Of course clubs and commercial operations bring performance difficulties and we’re not oblivious to that but these sims are far enough away from the residential sims that we’re confident there will be no problems for our existing renters. In order to get a better grip on performance issues in all our sims we are working on some new tools that may help our residents see the script usage for their parcels and the effect on the sim.
Univeral Network Abandoned
When I first started universal network I had this dream that I would get a 16 in as many sims as possible and then I’d open the group up so scripters could use the parcels for whatever they wanted. I imagined there were tons of uses people would find for a great big network of parcels like that. The collection of parcels grew but there were only ever a couple of people that used it and it didn’t seem like it was very popular at all. We did use it though for a few things like the w-hat name2key scanner which my bots heavily rely on even now that the new search techniques exist. Also Max case’s Sim neighbours project which now seems to be totally defunct.

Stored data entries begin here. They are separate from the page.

(* ===== verification/ClientActions.v ===== *)
(** * Actions of the client ([wsman-client.c])

    Each action creates a request, may put data into its body, sends it over
    [ClientTransport] and parses the response.  [None] is an access through a
    NULL pointer; a NULL document is a value.  Identifiers of messages come from
    [ids], by the number of the request. *)

From S2P Require Import Prelude.
From S2P Require Import CString.
From S2P Require Import Names.
From S2P Require Import Xml.
From S2P Require Import Faults.
From S2P Require Import Envelope.
From S2P Require Import Uri.
From S2P Require Import Epr.
From S2P Require Import Filter.
From S2P Require Import Client.
From S2P Require Import ClientTransport.

#[local] Open Scope string_scope.
#[local] Open Scope list_scope.
#[local] Open Scope Z_scope.
#[local] Open Scope ow_scope.

(** ** Responses *)

Section Responses.
Context {LX : Libxml2}.

Definition wsmc_get_enum_context (doc : option xnode) : option string :=
  let enumStartNode := ws_xml_get_child (ws_xml_get_soap_body doc) 0 None None in
  ws_xml_get_node_text (child enumStartNode XML_NS_ENUMERATION WSENUM_ENUMERATION_CONTEXT).

Definition wsmc_get_event_enum_context (doc : option xnode) : option string :=
  let node := child (ws_xml_get_soap_body doc) XML_NS_EVENTING WSEVENT_SUBSCRIBE_RESP in
  ws_xml_get_node_text (child node XML_NS_ENUMERATION WSENUM_ENUMERATION_CONTEXT).

Definition wsmc_check_for_fault (doc : option xnode) : bool := wsman_is_fault_envelope doc.

Record WsManFault := ManFault {
  mf_code : option string;
  mf_subcode : option string;
  mf_reason : option string;
  mf_detail : option string;
}.

Definition wsmc_fault_new : WsManFault := ManFault None None None None.

Definition wsmc_get_fault_data (doc : option xnode) (fault : WsManFault) : WsManFault :=
  let get n name := child n XML_NS_SOAP_1_2 name in
  if negb (wsmc_check_for_fault doc) then fault
  else
    match get (ws_xml_get_soap_body doc) SOAP_FAULT with
    | None => fault
    | fault_node =>
        let code := get fault_node SOAP_CODE in
        let reason := get fault_node SOAP_REASON in
        let detail := get fault_node SOAP_DETAIL in
        ManFault
          (match code with
           | None => mf_code fault
           | Some _ => ws_xml_get_node_text (get code SOAP_VALUE)
           end)
          (match code with
           | None => mf_subcode fault
           | Some _ => ws_xml_get_node_text (get (get code SOAP_SUBCODE) SOAP_VALUE)
           end)
          (match reason with None => mf_reason fault | Some _ => ws_xml_get_node_text (get reason SOAP_TEXT) end)
          (match detail with None => mf_detail fault | Some _ => ws_xml_get_node_text detail end)
    end.
End Responses.

(** ** Bodies of requests *)

Section Bodies.
Context {LX : Libxml2}.

(** The body of a document made by [request_document]. *)
Definition update_request_body (f : xnode → xnode) (doc : xnode) : xnode :=
  match doc with
  | XElement ns name ps [h; b] => XElement ns name ps [h; f b]
  | _ => doc
  end.

Definition add_tree (n : option xnode) (body : xnode) : xnode :=
  match n with Some n => add_node body (ws_xml_duplicate_tree n) | None => body end.

(** A document without a type description. *)
Definition handle_resource_request (request : xnode) (data : option xnode) : option xnode :=
  match data with
  | None => Some request
  | Some d =>
      valid ← wsman_is_valid_xml_envelope d;
      let n := if valid : bool then ws_xml_get_child (ws_xml_get_soap_body data) 0 None None
               else ws_xml_get_doc_root data in
      Some (update_request_body (add_tree n) request)
  end.

(** The first child of a name, in a namespace unless that is NULL. *)
Fixpoint alter_query (ns : option string) (name : string) (f : xnode → option xnode) (l : list xnode)
  : option (list xnode) :=
  match l with
  | [] => Some []
  | n :: l =>
      if is_element n && ws_xml_is_node_qname (Some n) ns (Some name)
      then n ← f n; Some (n :: l)
      else l ← alter_query ns name f l; Some (n :: l)
  end.

Definition ws_xml_set_node_text (n : xnode) (t : option string) : xnode :=
  match n with
  | XElement ns name ps _ => XElement ns name ps (x_children (text_node ns name t))
  | XOther _ => n
  end.

(** The properties of the options replace those of the resource that was got. *)
Fixpoint put_props (ns_uri : option string) (props : list key_value_t) (c : list xnode) : option (list xnode) :=
  match props with
  | [] => Some c
  | KeyValue k v :: props =>
      key ← deref k;
      c ← alter_query ns_uri key
            (λ n, match v with
                  | VText t => c_val t ≫= λ t : option string, Some (ws_xml_set_node_text n t)
                  | VEpr (Some e) => epr_serialize e ns_uri (Some key) true n
                  | VEpr None => Some n
                  end) c;
      put_props ns_uri props c
  end.

(** The copy is the only child of the body. *)
Definition wsmc_set_put_prop (get_response put_request : xnode) (o : client_opt_t) : option xnode :=
  match ws_xml_get_child (ws_xml_get_soap_body (Some get_response)) 0 None None with
  | Some (XElement ns name ps c) =>
      c ← put_props ns (o_properties o) c;
      Some (update_request_body (λ b, add_node b (XElement ns name ps c)) put_request)
  | _ => Some put_request
  end.

(** The element of a method's arguments. *)
Definition input_node (resource_uri method : string) : xnode :=
  text_node (Some resource_uri) (snprintf_cut 4096 (method +:+ "_INPUT")) None.

Fixpoint add_arguments (resource_uri : string) (props : list key_value_t) (n : xnode) : option xnode :=
  match props with
  | [] => Some n
  | KeyValue k v :: props =>
      key ← deref k;
      n ← match v with
          | VText t => c_val t ≫= λ t : option string, Some (add_node n (text_node (Some resource_uri) key t))
          | VEpr (Some e) => epr_serialize e (Some resource_uri) (Some key) true n
          | VEpr None => Some n
          end;
      add_arguments resource_uri props n
  end.

(** [strchr] of a NULL method is an invalid access. *)
Definition invoke_body (resource_uri : string) (o : client_opt_t) (method : option string) (data : option xnode)
    (body : xnode) : option xnode :=
  match o_properties o, data with
  | [], Some d => Some (add_tree (ws_xml_get_doc_root data) body)
  | _ :: _, _ =>
      match method with
      | Some m => n ← add_arguments resource_uri (o_properties o) (input_node resource_uri m); Some (add_node body n)
      | None => Some body
      end
  | [], None =>
      m ← method;
      Some (match strchr m (chr 47) with None => add_node body (input_node resource_uri m) | Some _ => body end)
  end.
End Bodies.

(** ** Actions *)

Section Actions.
Context {LX : Libxml2} {W : Type} {CU : Curl W}.
Context (read_memory : string → option xnode).
Context (auth_request_func : option (W → wsman_auth_type_t → W * (option string * option string))).
Context (fuel : nat) (ids : nat → string).

Implicit Types t : transport W.

Definition with_flags (cl : WsManClient) (f : Z) : WsManClient :=
  Client (cl_scheme cl) (cl_hostname cl) (cl_port cl) (cl_path cl) (cl_user cl) (cl_pwd cl) (cl_endpoint cl) f.

(** The flags of the client are those of the transport. *)
Definition create (i : nat) (cl : WsManClient) (uri : option string) (o : option client_opt_t)
    (f : option Filter.filter_t) (action : WsmanAction) (method data : option string) t
  : option (option xnode * transport W) :=
  '(doc, fl) ← wsmc_create_request read_memory (ids i) (with_flags cl (t_flags t)) uri o f action method data;
  Some (doc, set_flags fl t).

Definition wsmc_build_envelope_from_response t : option xnode := t_response t ≫= read_memory.

(** Sending and reading the response. *)
Definition exchange (request : xnode) t : option (option xnode * transport W) :=
  '(failed, t) ← wsman_send_request auth_request_func fuel request t;
  Some (if failed : bool then None else wsmc_build_envelope_from_response t, t).

(** An action whose body may be filled; a request that is NULL ends it. *)
Definition action (i : nat) (cl : WsManClient) (uri : option string) (o : option client_opt_t)
    (f : option Filter.filter_t) (a : WsmanAction) (method data : option string) (fill : xnode → option xnode) t
  : option (option xnode * transport W) :=
  '(request, t) ← create i cl uri o f a method data t;
  match request with
  | None => Some (None, t)
  | Some r => r ← fill r; exchange r t
  end.

Definition wsmc_action_create (i : nat) cl uri o (source_doc : option xnode) t :=
  action i cl uri o None WSMAN_ACTION_TRANSFER_CREATE None None (λ r, handle_resource_request r source_doc) t.
Definition wsmc_action_create_fromtext (i : nat) cl uri o (text : string) t :=
  match read_memory text with
  | None => Some (None, t)
  | Some d => wsmc_action_create i cl uri o (Some d) t
  end.
Definition wsmc_action_put (i : nat) cl uri o (source_doc : option xnode) t :=
  action i cl uri o None WSMAN_ACTION_TRANSFER_PUT None None (λ r, handle_resource_request r source_doc) t.
Definition wsmc_action_put_fromtext (i : nat) cl uri o (text : string) t :=
  match read_memory text with
  | None => Some (None, t)
  | Some d => wsmc_action_put i cl uri o (Some d) t
  end.
Definition wsmc_action_delete (i : nat) cl uri o t :=
  action i cl uri o None WSMAN_ACTION_TRANSFER_DELETE None None Some t.
Definition wsmc_action_get (i : nat) cl uri o t :=
  action i cl uri o None WSMAN_ACTION_TRANSFER_GET None None Some t.

(** The selectors of a reference become those of the options. *)
Definition add_selectors_from_epr (o : client_opt_t) (kv : key_value_t) : option client_opt_t :=
  match kv with
  | KeyValue k (VText v) =>
      c_val k ≫= λ k : option string, c_val v ≫= λ v : option string, wsmc_add_selector o k v
  | KeyValue k (VEpr e) => c_val k ≫= λ k : option string, wsmc_add_selector_epr o k e
  end.

Definition options_of_epr (e : epr_t) (o : client_opt_t) : option client_opt_t :=
  foldl (λ o kv, o ← o; add_selectors_from_epr o kv) (Some o) (Epr.selectors e).

Definition wsmc_action_get_from_epr (i : nat) cl (e : epr_t) o t :=
  c_val (epr_get_resource_uri (Some e)) ≫= λ uri : option string,
  o ← options_of_epr e o; wsmc_action_get i cl uri (Some o) t.
Definition wsmc_action_delete_from_epr (i : nat) cl (e : epr_t) o t :=
  c_val (epr_get_resource_uri (Some e)) ≫= λ uri : option string,
  o ← options_of_epr e o; wsmc_action_delete i cl uri (Some o) t.

Definition wsmc_action_get_and_put (i : nat) cl uri (o : client_opt_t) t : option (option xnode * transport W) :=
  wsmc_action_get i cl uri (Some o) t ≫= λ '(get_response, t),
  match get_response with
  | None => Some (None, t)
  | Some d =>
      if wsman_is_fault_envelope (Some d) then Some (Some d, t)
      else action (S i) cl uri (Some o) None WSMAN_ACTION_TRANSFER_PUT None None (λ r, wsmc_set_put_prop d r o) t
  end.

Definition wsmc_action_invoke (i : nat) cl (uri : string) (o : client_opt_t) (method : option string)
    (data : option xnode) t : option (option xnode * transport W) :=
  '(request, t) ← create i cl (Some uri) (Some o) None WSMAN_ACTION_CUSTOM method None t;
  match request with
  | None => Some (None, t)
  | Some r =>
      match ws_xml_get_soap_body request with
      | None => Some (None, t)
      | Some b => b ← invoke_body uri o method data b; exchange (update_request_body (λ _, b) r) t
      end
  end.

(** Without a text the body stays empty. *)
Definition wsmc_action_invoke_fromtext (i : nat) cl uri o method (data : option string) t
  : option (option xnode * transport W) :=
  '(request, t) ← create i cl uri o None WSMAN_ACTION_CUSTOM method None t;
  match request, data with
  | None, _ => Some (None, t)
  | Some r, None => exchange r t
  | Some r, Some text =>
      match read_memory text with
      | None => Some (None, t)
      | Some d => exchange (update_request_body (add_tree (Some d)) r) t
      end
  end.

Definition wsmc_action_identify (i : nat) cl o t := action i cl None o None WSMAN_ACTION_IDENTIFY None None Some t.
Definition wsmc_action_enumerate (i : nat) cl uri o f t :=
  action i cl uri o f WSMAN_ACTION_ENUMERATION None None Some t.
Definition wsmc_action_subscribe (i : nat) cl uri o f t :=
  action i cl uri o f WSMAN_ACTION_SUBSCRIBE None None Some t.
Definition wsmc_action_unsubscribe (i : nat) cl uri o (context : option string) t :=
  action i cl uri o None WSMAN_ACTION_UNSUBSCRIBE None context Some t.
Definition wsmc_action_renew (i : nat) cl uri o (context : option string) t :=
  action i cl uri o None WSMAN_ACTION_RENEW None context Some t.
Definition wsmc_action_release (i : nat) cl uri o (context : option string) t :=
  match context with
  | None => Some (None, t)
  | Some _ => action i cl uri o None WSMAN_ACTION_RELEASE None context Some t
  end.

(** Here a NULL request is sent: its length is never set. *)
Definition wsmc_action_pull (i : nat) cl uri o f (context : option string) t
  : option (option xnode * transport W) :=
  match context with
  | None => Some (None, t)
  | Some _ =>
      '(request, t) ← create i cl uri o f WSMAN_ACTION_PULL None context t;
      r ← request; exchange r t
  end.

(** The loop of pulls: the result, the documents given to the callback and the
    client.  The status that is tested is that of the exchange before. *)
Fixpoint pull_loop (n : nat) (i : nat) cl uri o f (enumContext : option string) (seen : list (option xnode)) t
  : option (Z * list (option xnode) * transport W) :=
  let done_ := Some (1, seen, t) in
  match n, enumContext with
  | _, None => done_
  | O, Some c => if str_eqb c "" then done_ else None
  | S n, Some c =>
      if str_eqb c "" then done_
      else
        let rc := t_code t in
        wsmc_action_pull i cl uri o f (Some c) t ≫= λ '(doc, t),
        if negb (answered rc) then Some (0, seen, t)
        else pull_loop n (S i) cl uri o f (wsmc_get_enum_context doc) (seen ++ [doc]) t
  end.

Definition wsmc_action_enumerate_and_pull (n : nat) cl uri o f t
  : option (Z * list (option xnode) * transport W) :=
  wsmc_action_enumerate 0 cl uri o f t ≫= λ '(enum_response, t),
  match enum_response with
  | None => Some (0, [], t)
  | Some d =>
      if answered (t_code t)
      then pull_loop n 1 cl uri o f (wsmc_get_enum_context (Some d)) [Some d] t
      else Some (0, [], t)
  end.
End Actions.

After a while we changed the way we looked at the group. It started growing much more rapidly as Skye worked tirelessly to find more 16s but at the same time we started shutting other people out of the group. Eventually the ad farm policy made it impossible to trust anyone else with access to the group. We couldn’t risk someone putting up ads or prims that looked like ads since it would just get us AR’d.
In all this time we never really put the network to any serious use apart from a few pointless scanners. It always seemed to me like the thing would be extremely valuable if the right idea ever came along but I guess it never did. In the last few months we haven’t been adding any parcels to it at all. The number of parcel move requests seems to have grown considerably though. It was pretty obvious that the whole thing was a waste of money and has been for the whole two years we’ve kept it. On the other hand it was still pretty awesome. Like owning some sort of wonderfully landscaped mainland sim it’s awesomeness was fundamentally valuable even if there was no real use for it.
I pretty much knew Linden Lab would contact me about the group and talk about their new land cutting policy. Harmony did ask me what I planned to use the parcels for and I explained some of the uses we had for it. To be honest, I kinda BSed and represented that it was much more useful than it really is. In the end she didn’t leave me with the impression she was going to force me to do one thing or the other. Nonetheless I get a lot of ARs and a lot of people dislike various aspects of my business. I don’t want any more attention from Linden Lab than is absolutely necessary. Not because I’m doing anything particularly wrong it’s just better if LL don’t immediately associate me as that asshole with all the 16s whenever they get an AR for some bot related thing.
Anyway, with all that in mind I’ve decided to donate the whole thing to Arbor project. All 20,000sqm worth of 16sqm parcels. It’s perhaps a touch evil of me to just dump the whole mess on those guys. The trouble is, of course, that the whole thing is like a massive pile of toxic waste. If I dispose of it in the wrong way, i.e. by selling it for very low prices, then it will become a big problem for everyone. Who knows what crap will end up on these parcels and it’ll just make a lot of people unnecesarily angry. By donating it all to Arbor Project I avoid a lot of those problems. Those guys will run around handing the parcels out to whoever deserves them most. Bless their hearts. I’ve donated the tier to their group so there’s no need to worry about that. I’ll probably try to draw down the tier as I get the chance but I appreciate it might be a long time, maybe years, before I can take it all out.
All in all, it’s surely the right business decision for me as well as a great PR move. Plus it’s obviously a good thing for the grid as a whole. So I think everyone’s a winner.